Citizen science model proposed to fill fundamental ocean data gap
Despite new technologies, satellite imagery and modern research methods the work of collecting routine, fundamental data about the Earth's oceans' physical, biological and chemical characteristics remains an unforgiving and impossible task that has challenged scientists for centuries.
A pioneering approach published today in the open access, peer reviewed scientific journal PLOS Biology challenges conventional research methods and proposes a global effort to engage and empower citizen scientists to gather basic ocean data aboard small vessels on the most common sailing routes.
Such data would significantly improve the accuracy of climate models, weather forecasts and even assist search and rescue efforts struggling to learn the likely trajectory of floating debris left by a plane crash or other incidents.
"The ocean is too vast for any vessel to sample very much of it, no matter its capabilities," said report co-author Joseph Grzymski, an associate research professor of computational biology and microbiology at Nevada's Desert Research Institute. "Maximizing the number of observers, rather than the advanced capabilities of observers, requires a very different approach to the choice of vessel, personnel, instrumentation and protocol."
Grzymski, lead expedition scientist of the Indigo V Indian Ocean Expedition – a pilot study in 2013 to test the aptly named "citizen oceanographer approach" across 6,500 nautical miles from Cape Town, South Africa to Phuket, Thailand – explained that observing your surroundings while aboard a sailing yacht is part of daily life at sea. Those observations, combined with a newly developed, simple and reliable technique for bacterioplankton sampling could be deployed and recorded by sailors – who have an inherent concern for the oceans and make ideal candidates for citizen scientists. Bacterioplankton, collectively known as the 'marine microbiome', serve as the backbone to the ocean's nutrient cycle and the food web.

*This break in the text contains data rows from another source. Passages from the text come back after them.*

(** * TRAC-Scraping: the collation engine of [collate.py]

    A shallow embedding of the table/row model, the axis menus, the
    checkpointed traversal and the pandas normalisation of
    [src/collate.py], with the properties of its specification and
    further properties of the code.

    Conventions.
    - A Python [str] is a [string]; its characters are the code points
      0..255 (Rocq's 8-bit [ascii]).  String comparison is by code
      point, as in Python.
    - A Python exception is a constructor of [exn]; code that can raise
      returns a [result].
    - The browser is a [World]: what the page shows, the row that is
      selected in each table, the outcomes the next clicks and the next
      table reads will have (fresh or stale), the clicks issued so far,
      and the files written so far.
    - Dump files are opened in the working directory, on a POSIX file
      system; see [Py.open_w] for the names that cannot be opened.
    - The cells of a frame are the exact whole numbers; see the note on
      data frames for what that covers of pandas.
    - Progress bars, printing, the final sleep and the output-file
      checks of [__init__] have no part in the properties and are left
      out; [shorten], which makes the labels of the progress bars, is
      modelled on its own. *)

From Stdlib Require Import ZArith Ascii.
From stdpp Require Import base decidable option list strings sorting gmap.

Local Open Scope Z_scope.

(** ** Exceptions and results *)

Inductive exn : Type :=
  | ValueError
  | TypeError
  | IndexError
  | KeyError
  | UnboundLocalError
  | FileNotFoundError
  | OSError
  | TimeoutException
  | StaleElementReferenceException
  | DatasetException (dump_file : string)
                     (current_t1_row : nat) (current_t2_row : option nat).

Inductive result (A : Type) : Type :=
  | Ok (a : A)
  | Raise (e : exn).
Arguments Ok {A} a.
Arguments Raise {A} e.

#[global] Instance result_ret : MRet result := fun A a => Ok a.
#[global] Instance result_bind : MBind result := fun A B k r =>
  match r with
  | Ok a => k a
  | Raise e => Raise e
  end.

(** A list comprehension whose body can raise: the elements are built
    left to right and the first exception ends the comprehension. *)
Fixpoint comprehension {A B} (f : A -> result B) (l : list A) : result (list B) :=
  match l with
  | [] => Ok []
  | x :: l' =>
      y ← f x;
      ys ← comprehension f l';
      Ok (y :: ys)
  end.

(** ** Python built-ins on strings and lists *)

Module Py.

(** [pat in s] *)
Fixpoint contains (pat s : string) : bool :=
  String.prefix pat s
  || match s with
     | EmptyString => false
     | String _ s' => contains pat s'
     end.

(** [c in s] for one character. *)
Fixpoint has_char (c : ascii) (s : string) : bool :=
  match s with
  | EmptyString => false
  | String d s' => Ascii.eqb d c || has_char c s'
  end.

(** [s.split(sep)] for a one-character separator. *)
Fixpoint split (sep : ascii) (s : string) : list string :=
  match s with
  | EmptyString => [EmptyString]
  | String c s' =>
      if Ascii.eqb c sep then EmptyString :: split sep s'
      else match split sep s' with
           | [] => [String c EmptyString]
           | w :: ws => String c w :: ws
           end
  end.

(** The cut of [s.rsplit(sep, 1)]: the text before and after the last
    occurrence of [sep], when there is one. *)
Fixpoint rcut (sep : ascii) (s : string) : option (string * string) :=
  match s with
  | EmptyString => None
  | String c s' =>
      match rcut sep s' with
      | Some (a, b) => Some (String c a, b)
      | None => if Ascii.eqb c sep then Some (EmptyString, s') else None
      end
  end.

(** [s.rsplit(sep, 1)] *)
Definition rsplit1 (sep : ascii) (s : string) : list string :=
  match rcut sep s with
  | Some (a, b) => [a; b]
  | None => [s]
  end.

(** [s.replace(c, '')] for a one-character [c]. *)
Fixpoint remove (c : ascii) (s : string) : string :=
  match s with
  | EmptyString => EmptyString
  | String d s' =>
      if Ascii.eqb d c then remove c s' else String d (remove c s')
  end.

(** The characters [int()] skips around a numeral, among the code
    points below 256: tab to carriage return, the space, and the two
    Unicode spaces U+0085 and U+00A0, which [int()] turns into spaces
    first.  The separators U+001C to U+001F are not among them. *)
Definition isspace (c : ascii) : bool :=
  let n := N_of_ascii c in
  ((9 <=? n) && (n <=? 13) || (n =? 32) || (n =? 133) || (n =? 160))%N.

Fixpoint lstrip (s : string) : string :=
  match s with
  | EmptyString => EmptyString
  | String c s' => if isspace c then lstrip s' else s
  end.

Definition strip (s : string) : string :=
  String.rev (lstrip (String.rev (lstrip s))).

Definition digit (c : ascii) : option Z :=
  let n := N_of_ascii c in
  if ((48 <=? n) && (n <=? 57))%N then Some (Z.of_N n - 48) else None.

(** Decimal digits, where single underscores may separate two digits;
    [after_digit] says that the previous character was a digit. *)
Fixpoint digits (acc : Z) (after_digit : bool) (s : string) : option Z :=
  match s with
  | EmptyString => if after_digit then Some acc else None
  | String c s' =>
      match digit c with
      | Some d => digits (10 * acc + d) true s'
      | None =>
          if Ascii.eqb c "_" && after_digit then digits acc false s'
          else None
      end
  end.

(** The number of decimal digits in [s]. *)
Fixpoint digit_count (s : string) : nat :=
  match s with
  | EmptyString => 0%nat
  | String c s' =>
      match digit c with
      | Some _ => S (digit_count s')
      | None => digit_count s'
      end
  end.

(** [sys.get_int_max_str_digits()], as the interpreter starts with. *)
Definition int_max_str_digits : nat := 4300.

(** [int(s)] in base 10; [None] stands for [ValueError], which a numeral
    of more than [int_max_str_digits] digits raises as well. *)
Definition int (s : string) : option Z :=
  let numeral (r : string) :=
    if bool_decide (digit_count r <= int_max_str_digits)%nat
    then digits 0 false r else None in
  match strip s with
  | String "-" r => Z.opp <$> numeral r
  | String "+" r => numeral r
  | r => numeral r
  end.

(** [l[n:]], where a negative [n] counts from the end. *)
Definition slice_from {A} (n : Z) (l : list A) : list A :=
  if 0 <=? n then drop (Z.to_nat n) l
  else drop (length l - Z.to_nat (- n)) l.

(** [enumerate(l)] *)
Fixpoint enumerate_from {A} (k : nat) (l : list A) : list (nat * A) :=
  match l with
  | [] => []
  | x :: l' => (k, x) :: enumerate_from (S k) l'
  end.
Definition enumerate {A} (l : list A) : list (nat * A) := enumerate_from 0 l.

(** [i in l] for a list of indices. *)
Definition mem (i : nat) (l : list nat) : bool := bool_decide (i ∈ l).

(** [zip], which stops at the shorter list. *)
Definition zip {A B} (l : list A) (k : list B) : list (A * B) :=
  base.zip l k.

(** The first [n] characters of [s]. *)
Fixpoint str_take (n : nat) (s : string) : string :=
  match n, s with
  | S n', String c s' => String c (str_take n' s')
  | _, _ => EmptyString
  end.

(** [s[:n]], where a negative [n] counts from the end. *)
Definition slice_to (n : Z) (s : string) : string :=
  if 0 <=? n then str_take (Z.to_nat n) s
  else str_take (String.length s - Z.to_nat (- n)) s.

(** [s * n]: [n] copies of [s], none when [n] is not positive. *)
Definition str_mul (s : string) (n : Z) : string :=
  Nat.iter (Z.to_nat n) (String.app s) EmptyString.

(** [len(s.encode('utf-8'))]: a code point from 128 on takes two bytes. *)
Fixpoint utf8_length (s : string) : nat :=
  match s with
  | EmptyString => 0%nat
  | String c s' =>
      ((if (N_of_ascii c <? 128)%N then 1 else 2) + utf8_length s')%nat
  end.

(** [open(name, 'w')] for a file of the working directory, on a POSIX
    file system and in a directory that has no subdirectory: a NUL in
    the name is refused, a "/" makes the name a path through a directory
    that does not exist, and a name of more than 255 bytes is too long.
    Any other name is created or truncated. *)
Definition open_w (name : string) : option exn :=
  if has_char "000" name then Some ValueError
  else if has_char "/" name then Some FileNotFoundError
  else if bool_decide (255 < utf8_length name)%nat then Some OSError
  else None.

End Py.

(** ** Rows and tables *)

Inductive table_type := object | link.

(** A handle on a DOM element. *)
Definition Elem := nat.

Record Row := mkRow {
  row_table_type : table_type;
  row_web_element : Elem;
  row_name : string;
  row_value : Z
}.

(** What the page shows of one table: the row-level elements the
    table's locator finds, and the rendered text of the table. *)
Record TableDom := mkTableDom {
  dom_rows : list Elem;
  dom_text : string
}.

(** ** Dictionaries

    A Python [dict] keeps its keys in insertion order; [d[k] = v]
    replaces the value of a key in place and appends a new key. *)

Definition Dict (V : Type) : Type := list (string * V).

Fixpoint dict_get {V} (k : string) (d : Dict V) : option V :=
  match d with
  | [] => None
  | (k', v) :: d' => if decide (k = k') then Some v else dict_get k d'
  end.

Fixpoint dict_set {V} (k : string) (v : V) (d : Dict V) : Dict V :=
  match d with
  | [] => [(k, v)]
  | (k', v') :: d' =>
      if decide (k = k') then (k, v) :: d' else (k', v') :: dict_set k v d'
  end.

Definition dict_keys {V} (d : Dict V) : list string := fst <$> d.

(** [{r.name: r.value for r in rows}] *)
Definition dict_of_rows (rows : list Row) : Dict Z :=
  foldl (fun d r => dict_set (row_name r) (row_value r) d) [] rows.

(** The dataset under construction: T1 name, T2 name, T3 name, value. *)
Definition Data : Type := Dict (Dict (Dict Z)).

(** [data[k1][k2] = v]; [data[k1]] raises [KeyError] when [k1] is absent. *)
Definition data_set2 (k1 k2 : string) (v : Dict Z) (data : Data) : result Data :=
  match dict_get k1 data with
  | Some inner => Ok (dict_set k1 (dict_set k2 v inner) data)
  | None => Raise KeyError
  end.

(** ** The page and the browser *)

(** Whether the handle a click goes through is still fresh. *)
Inductive click_outcome := Fresh | Stale.

Inductive event :=
  | ClickMenu (axis_index : nat)
  | ClickOption (axis_index : nat) (name : string)
  | ClickRow (table : nat) (e : Elem).

(** The page once its axes are chosen: the option texts of its axis
    menus and its tables.  Row elements are numbered within their
    table; tables 2 and 3 depend on the rows selected to their left.
    [site_anchor index e] says whether row element [e] of table [index]
    contains the anchor the link variant clicks.  [site_tables] is the
    number of table elements the locator of the tables finds; the
    TRAC pages show three. *)
Record Site := mkSite {
  site_menus : list (list string);
  site_table1 : TableDom;
  site_table2 : option Elem -> TableDom;
  site_table3 : option Elem -> option Elem -> TableDom;
  site_anchor : nat -> Elem -> bool;
  site_tables : nat
}.

(** [outcomes] schedules the row clicks to come: the first one is used
    by the next [Row.click].  [clicks] lists the click calls issued so
    far, oldest first.  [removable] says whether [os.remove] succeeds.
    [read_outcomes] schedules the table reads to come in the same way:
    the handle on a table can go stale between the moment the table is
    located and the moment its rows and its text are read. *)
Record World := mkWorld {
  site : Site;
  sel1 : option Elem;
  sel2 : option Elem;
  outcomes : list click_outcome;
  clicks : list event;
  files : gmap string Data;
  removable : bool;
  read_outcomes : list click_outcome
}.

Definition table_dom (w : World) (index : nat) : TableDom :=
  match index with
  | O => site_table1 (site w)
  | S O => site_table2 (site w) (sel1 w)
  | _ => site_table3 (site w) (sel1 w) (sel2 w)
  end.

(** Computations on the browser that can raise. *)
Definition M (A : Type) : Type := World -> result A * World.

#[global] Instance M_ret : MRet M := fun A a w => (Ok a, w).
#[global] Instance M_bind : MBind M := fun A B k m w =>
  match m w with
  | (Ok a, w') => k a w'
  | (Raise e, w') => (Raise e, w')
  end.

Definition raise {A} (e : exn) : M A := fun w => (Raise e, w).
Definition lift {A} (r : result A) : M A := fun w => (r, w).
Definition get_world : M World := fun w => (Ok w, w).

(** The world after the click calls [evs] were issued. *)
Definition add_clicks (evs : list event) (w : World) : World :=
  mkWorld (site w) (sel1 w) (sel2 w) (outcomes w)
          (clicks w ++ evs) (files w) (removable w) (read_outcomes w).

Definition log (ev : event) : M unit := fun w => (Ok tt, add_clicks [ev] w).

(** [try: m  except StaleElementReferenceException: handler] *)
Definition try_except_stale {A} (m handler : M A) : M A := fun w =>
  match m w with
  | (Raise StaleElementReferenceException, w') => handler w'
  | other => other
  end.

(** The next click outcome; clicks beyond the schedule are fresh. *)
Definition next_outcome : M click_outcome := fun w =>
  match outcomes w with
  | [] => (Ok Fresh, w)
  | o :: os =>
      (Ok o, mkWorld (site w) (sel1 w) (sel2 w) os
                     (clicks w) (files w) (removable w) (read_outcomes w))
  end.

(** The outcome of the next table read; reads beyond the schedule are
    fresh. *)
Definition next_read : M click_outcome := fun w =>
  match read_outcomes w with
  | [] => (Ok Fresh, w)
  | o :: os =>
      (Ok o, mkWorld (site w) (sel1 w) (sel2 w) (outcomes w)
                     (clicks w) (files w) (removable w) os)
  end.

(** The world after a table read that got as far as the read. *)
Definition after_read (w : World) : World := (next_read w).2.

While aboard S/Y Indigo V, a 61-foot sailing yacht, the Indigo V team spent four months developing and testing new sampling instruments adaptable to citizen scientists and common cruising yachts. In all but the heaviest seas, the crew was able to inventory surface water populations of bacterioplankton and make basic measurements of ocean physics and chemistry. Later, DNA and RNA were successfully recovered from samples the crew preserved using a non-toxic salt solution.
"Our project demonstrated that with simple instruments and basic training sailors can sample a wide range of waters and collect meaningful data, comprising the largest global oceanographic monitoring network to date," said Federico Lauro, director of the Indigo V Expeditions and associate professor and microbial genomics expert at the University of New South Wales, Australia and Nanyang Technological University in Singapore.
"Moreover," Lauro added, "with wind power alone we demonstrated that an entire four-month voyage cost the equivalent of one day of ship time aboard an oceanographic research vessel."
Oceanography has long been an extremely expensive scientific discipline. Expansive budgetary cuts to environmental sciences around the globe and the concurrent need to renew an aging fleet of ocean research vessels underscore the urgency for a different approach.
The authors explain this revolutionary citizen oceanographer approach would cost significantly less than traditional research methodologies and lead advancements in the field of ocean health. Additionally, it would improve science education and increase public awareness of ocean acidification and the unprecedented challenges facing the world's oceans today.